──────── Records for the task
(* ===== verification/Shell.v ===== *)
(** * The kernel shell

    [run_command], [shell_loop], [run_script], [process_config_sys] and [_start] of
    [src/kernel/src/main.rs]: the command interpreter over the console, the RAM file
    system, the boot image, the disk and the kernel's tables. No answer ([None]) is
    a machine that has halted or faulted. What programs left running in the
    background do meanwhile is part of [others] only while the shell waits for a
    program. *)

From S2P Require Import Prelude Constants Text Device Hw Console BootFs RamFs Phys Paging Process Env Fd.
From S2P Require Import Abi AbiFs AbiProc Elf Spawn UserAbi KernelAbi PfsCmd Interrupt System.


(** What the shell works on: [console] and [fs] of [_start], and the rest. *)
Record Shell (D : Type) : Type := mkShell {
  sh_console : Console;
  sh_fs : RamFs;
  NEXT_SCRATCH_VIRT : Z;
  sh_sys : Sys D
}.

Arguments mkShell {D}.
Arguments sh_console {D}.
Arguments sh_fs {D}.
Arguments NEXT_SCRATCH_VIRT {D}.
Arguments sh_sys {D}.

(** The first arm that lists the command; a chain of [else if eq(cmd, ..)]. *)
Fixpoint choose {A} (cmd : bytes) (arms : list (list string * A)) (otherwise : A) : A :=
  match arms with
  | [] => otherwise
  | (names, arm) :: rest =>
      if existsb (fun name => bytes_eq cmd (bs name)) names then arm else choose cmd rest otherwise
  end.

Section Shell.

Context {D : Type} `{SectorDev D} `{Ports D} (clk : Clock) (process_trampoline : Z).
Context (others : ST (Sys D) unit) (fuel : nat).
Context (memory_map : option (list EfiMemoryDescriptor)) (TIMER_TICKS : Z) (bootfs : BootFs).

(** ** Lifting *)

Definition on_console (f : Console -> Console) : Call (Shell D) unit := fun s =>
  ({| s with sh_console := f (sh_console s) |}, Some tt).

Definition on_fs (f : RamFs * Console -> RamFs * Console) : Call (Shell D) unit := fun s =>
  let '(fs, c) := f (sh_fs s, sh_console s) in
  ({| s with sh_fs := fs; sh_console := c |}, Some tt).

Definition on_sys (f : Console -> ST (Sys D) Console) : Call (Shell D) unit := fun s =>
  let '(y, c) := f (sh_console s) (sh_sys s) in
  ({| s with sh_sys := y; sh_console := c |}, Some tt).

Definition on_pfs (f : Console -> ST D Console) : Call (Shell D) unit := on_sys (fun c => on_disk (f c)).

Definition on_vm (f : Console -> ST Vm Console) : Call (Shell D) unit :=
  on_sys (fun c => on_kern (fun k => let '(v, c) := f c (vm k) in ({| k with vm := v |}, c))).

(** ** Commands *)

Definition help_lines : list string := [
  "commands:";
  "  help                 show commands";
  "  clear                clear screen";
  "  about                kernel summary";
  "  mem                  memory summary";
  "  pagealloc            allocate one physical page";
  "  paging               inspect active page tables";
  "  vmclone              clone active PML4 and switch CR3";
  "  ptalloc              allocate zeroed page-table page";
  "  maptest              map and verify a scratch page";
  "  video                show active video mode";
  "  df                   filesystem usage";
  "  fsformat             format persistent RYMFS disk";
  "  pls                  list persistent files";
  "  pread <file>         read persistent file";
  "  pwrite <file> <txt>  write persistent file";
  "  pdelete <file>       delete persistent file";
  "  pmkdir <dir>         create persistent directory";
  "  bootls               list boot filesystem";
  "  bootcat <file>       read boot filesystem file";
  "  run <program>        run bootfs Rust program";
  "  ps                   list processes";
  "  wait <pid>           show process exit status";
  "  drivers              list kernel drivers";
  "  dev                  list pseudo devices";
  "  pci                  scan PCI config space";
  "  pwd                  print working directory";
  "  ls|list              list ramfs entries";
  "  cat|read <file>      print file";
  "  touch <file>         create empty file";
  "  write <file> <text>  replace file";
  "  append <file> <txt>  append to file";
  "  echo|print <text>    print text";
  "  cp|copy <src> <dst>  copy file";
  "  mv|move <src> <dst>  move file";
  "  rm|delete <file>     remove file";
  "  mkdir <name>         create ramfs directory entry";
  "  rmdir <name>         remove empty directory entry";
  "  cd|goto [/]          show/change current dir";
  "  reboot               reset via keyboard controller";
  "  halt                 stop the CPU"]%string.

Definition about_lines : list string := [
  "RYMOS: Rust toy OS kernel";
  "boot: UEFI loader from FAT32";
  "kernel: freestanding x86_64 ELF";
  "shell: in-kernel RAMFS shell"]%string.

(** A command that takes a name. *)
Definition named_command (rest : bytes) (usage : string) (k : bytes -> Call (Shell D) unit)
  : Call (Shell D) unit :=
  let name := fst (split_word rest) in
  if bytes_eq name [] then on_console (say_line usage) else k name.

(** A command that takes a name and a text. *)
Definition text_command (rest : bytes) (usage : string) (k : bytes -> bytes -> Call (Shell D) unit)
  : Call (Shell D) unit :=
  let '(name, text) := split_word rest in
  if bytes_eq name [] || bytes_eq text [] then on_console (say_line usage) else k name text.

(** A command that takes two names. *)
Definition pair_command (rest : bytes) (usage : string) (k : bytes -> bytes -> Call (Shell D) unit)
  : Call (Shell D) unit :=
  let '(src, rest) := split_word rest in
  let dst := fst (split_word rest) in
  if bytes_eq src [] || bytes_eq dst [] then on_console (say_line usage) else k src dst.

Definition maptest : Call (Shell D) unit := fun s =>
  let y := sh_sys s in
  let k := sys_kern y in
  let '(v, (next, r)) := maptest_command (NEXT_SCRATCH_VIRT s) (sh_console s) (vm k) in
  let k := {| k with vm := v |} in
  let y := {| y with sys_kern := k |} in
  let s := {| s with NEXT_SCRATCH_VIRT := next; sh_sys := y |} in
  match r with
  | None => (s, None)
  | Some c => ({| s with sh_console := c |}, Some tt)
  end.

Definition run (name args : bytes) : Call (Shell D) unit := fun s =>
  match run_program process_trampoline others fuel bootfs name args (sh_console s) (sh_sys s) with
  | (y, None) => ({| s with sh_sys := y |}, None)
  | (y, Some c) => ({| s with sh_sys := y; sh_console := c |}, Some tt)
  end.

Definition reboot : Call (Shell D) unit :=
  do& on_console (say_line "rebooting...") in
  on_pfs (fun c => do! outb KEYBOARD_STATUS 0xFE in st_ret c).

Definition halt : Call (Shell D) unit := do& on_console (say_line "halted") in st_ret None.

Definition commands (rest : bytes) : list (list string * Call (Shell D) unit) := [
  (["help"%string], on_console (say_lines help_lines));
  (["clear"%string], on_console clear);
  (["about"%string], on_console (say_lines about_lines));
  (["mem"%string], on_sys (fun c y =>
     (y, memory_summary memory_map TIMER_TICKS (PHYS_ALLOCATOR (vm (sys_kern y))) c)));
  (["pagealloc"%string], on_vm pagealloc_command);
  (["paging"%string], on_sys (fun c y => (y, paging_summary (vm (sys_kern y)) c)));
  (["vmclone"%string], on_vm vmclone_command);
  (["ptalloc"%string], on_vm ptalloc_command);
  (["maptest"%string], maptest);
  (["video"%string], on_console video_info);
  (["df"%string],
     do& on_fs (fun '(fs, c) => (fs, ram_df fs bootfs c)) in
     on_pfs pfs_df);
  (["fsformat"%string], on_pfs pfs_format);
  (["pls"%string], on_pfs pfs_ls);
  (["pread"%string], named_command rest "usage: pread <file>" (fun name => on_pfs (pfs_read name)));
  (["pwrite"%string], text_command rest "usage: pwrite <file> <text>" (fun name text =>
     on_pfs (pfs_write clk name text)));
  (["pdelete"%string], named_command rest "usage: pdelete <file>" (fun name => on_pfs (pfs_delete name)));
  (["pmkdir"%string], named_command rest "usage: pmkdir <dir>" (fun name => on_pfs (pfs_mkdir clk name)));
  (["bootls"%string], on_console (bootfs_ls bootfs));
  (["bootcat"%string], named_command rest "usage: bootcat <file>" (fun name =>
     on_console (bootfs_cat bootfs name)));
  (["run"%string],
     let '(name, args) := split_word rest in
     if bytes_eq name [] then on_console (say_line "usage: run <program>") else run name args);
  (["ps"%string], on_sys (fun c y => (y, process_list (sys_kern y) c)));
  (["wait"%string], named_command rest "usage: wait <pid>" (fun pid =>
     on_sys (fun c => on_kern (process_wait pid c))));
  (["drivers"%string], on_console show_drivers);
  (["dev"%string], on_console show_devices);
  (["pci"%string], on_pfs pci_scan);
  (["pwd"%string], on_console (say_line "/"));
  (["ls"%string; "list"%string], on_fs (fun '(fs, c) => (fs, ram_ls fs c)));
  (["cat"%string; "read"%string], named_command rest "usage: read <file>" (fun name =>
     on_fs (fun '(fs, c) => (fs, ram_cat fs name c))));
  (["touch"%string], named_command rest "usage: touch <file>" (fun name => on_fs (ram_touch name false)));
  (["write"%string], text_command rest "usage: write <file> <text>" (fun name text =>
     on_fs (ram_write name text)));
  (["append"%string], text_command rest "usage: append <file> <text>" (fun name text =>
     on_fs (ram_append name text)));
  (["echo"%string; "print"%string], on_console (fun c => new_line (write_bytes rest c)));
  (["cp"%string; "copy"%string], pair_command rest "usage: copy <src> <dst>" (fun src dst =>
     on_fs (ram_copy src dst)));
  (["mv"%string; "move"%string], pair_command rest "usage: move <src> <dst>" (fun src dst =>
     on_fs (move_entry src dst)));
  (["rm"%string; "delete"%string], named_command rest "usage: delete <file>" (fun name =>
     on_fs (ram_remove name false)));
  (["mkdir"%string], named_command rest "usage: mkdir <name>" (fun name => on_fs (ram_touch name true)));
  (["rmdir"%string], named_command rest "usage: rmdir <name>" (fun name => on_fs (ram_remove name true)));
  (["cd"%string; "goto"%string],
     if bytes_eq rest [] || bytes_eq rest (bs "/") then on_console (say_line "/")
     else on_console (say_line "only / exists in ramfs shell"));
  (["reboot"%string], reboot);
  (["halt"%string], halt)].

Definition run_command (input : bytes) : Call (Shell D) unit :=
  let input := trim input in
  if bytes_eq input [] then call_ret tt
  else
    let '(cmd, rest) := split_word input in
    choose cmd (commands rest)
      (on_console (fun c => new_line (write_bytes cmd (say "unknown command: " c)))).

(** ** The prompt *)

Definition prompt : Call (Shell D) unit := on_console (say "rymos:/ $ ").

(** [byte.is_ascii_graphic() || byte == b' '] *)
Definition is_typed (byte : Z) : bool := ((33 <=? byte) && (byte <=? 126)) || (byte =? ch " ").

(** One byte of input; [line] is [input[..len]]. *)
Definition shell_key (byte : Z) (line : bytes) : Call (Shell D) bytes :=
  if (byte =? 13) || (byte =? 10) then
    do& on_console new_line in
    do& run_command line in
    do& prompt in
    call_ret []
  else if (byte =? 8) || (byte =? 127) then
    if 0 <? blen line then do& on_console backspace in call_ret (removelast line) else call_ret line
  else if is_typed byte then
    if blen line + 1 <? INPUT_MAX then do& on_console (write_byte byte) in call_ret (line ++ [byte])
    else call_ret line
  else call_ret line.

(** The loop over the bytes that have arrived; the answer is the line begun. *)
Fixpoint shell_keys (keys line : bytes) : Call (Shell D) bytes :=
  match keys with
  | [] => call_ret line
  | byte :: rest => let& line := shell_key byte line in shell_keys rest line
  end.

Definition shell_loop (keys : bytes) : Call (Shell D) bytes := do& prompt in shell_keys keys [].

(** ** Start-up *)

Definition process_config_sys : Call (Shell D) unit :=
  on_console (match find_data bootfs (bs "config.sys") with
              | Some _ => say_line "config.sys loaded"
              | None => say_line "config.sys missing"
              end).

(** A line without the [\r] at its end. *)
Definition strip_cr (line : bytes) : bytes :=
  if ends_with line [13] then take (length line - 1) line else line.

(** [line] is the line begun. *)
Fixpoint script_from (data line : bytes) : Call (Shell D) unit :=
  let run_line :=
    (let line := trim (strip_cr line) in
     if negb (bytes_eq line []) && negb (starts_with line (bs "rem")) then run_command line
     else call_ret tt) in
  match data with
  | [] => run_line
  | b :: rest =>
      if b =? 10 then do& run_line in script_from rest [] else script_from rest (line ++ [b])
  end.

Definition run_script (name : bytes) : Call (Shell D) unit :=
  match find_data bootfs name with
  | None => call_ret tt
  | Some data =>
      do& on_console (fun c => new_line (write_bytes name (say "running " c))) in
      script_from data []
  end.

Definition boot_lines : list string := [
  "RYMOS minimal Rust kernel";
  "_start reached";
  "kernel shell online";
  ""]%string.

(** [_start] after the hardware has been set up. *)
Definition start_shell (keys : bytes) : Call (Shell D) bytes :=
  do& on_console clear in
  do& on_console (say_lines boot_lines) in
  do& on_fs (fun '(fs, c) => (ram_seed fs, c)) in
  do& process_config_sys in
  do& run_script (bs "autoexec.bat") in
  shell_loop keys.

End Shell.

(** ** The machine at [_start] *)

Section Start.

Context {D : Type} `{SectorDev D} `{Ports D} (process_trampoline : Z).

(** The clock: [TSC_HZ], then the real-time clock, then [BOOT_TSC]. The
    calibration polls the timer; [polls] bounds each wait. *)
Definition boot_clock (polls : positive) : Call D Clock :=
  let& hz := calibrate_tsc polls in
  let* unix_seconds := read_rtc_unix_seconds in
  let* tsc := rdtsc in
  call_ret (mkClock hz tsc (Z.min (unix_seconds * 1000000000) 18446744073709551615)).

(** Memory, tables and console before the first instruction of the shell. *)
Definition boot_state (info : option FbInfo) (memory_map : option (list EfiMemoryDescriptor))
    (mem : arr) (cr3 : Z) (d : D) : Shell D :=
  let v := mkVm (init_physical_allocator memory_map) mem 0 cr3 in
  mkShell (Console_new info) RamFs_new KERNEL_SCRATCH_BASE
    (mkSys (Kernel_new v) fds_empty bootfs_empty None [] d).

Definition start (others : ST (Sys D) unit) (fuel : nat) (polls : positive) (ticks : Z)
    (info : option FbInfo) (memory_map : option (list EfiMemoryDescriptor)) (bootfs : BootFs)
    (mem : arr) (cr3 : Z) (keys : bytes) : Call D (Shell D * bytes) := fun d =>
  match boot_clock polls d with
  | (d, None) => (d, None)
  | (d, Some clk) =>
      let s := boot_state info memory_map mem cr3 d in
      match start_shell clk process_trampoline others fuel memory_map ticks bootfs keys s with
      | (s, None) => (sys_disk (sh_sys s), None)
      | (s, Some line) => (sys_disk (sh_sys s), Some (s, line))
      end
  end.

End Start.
────────────────
Give again, word for word, the records from their first line to the one with "system, the boot", and leave out all else.

(* ===== verification/Shell.v ===== *)
(** * The kernel shell

    [run_command], [shell_loop], [run_script], [process_config_sys] and [_start] of
    [src/kernel/src/main.rs]: the command interpreter over the console, the RAM file
    system, the boot image, the disk and the kernel's tables. No answer ([None]) is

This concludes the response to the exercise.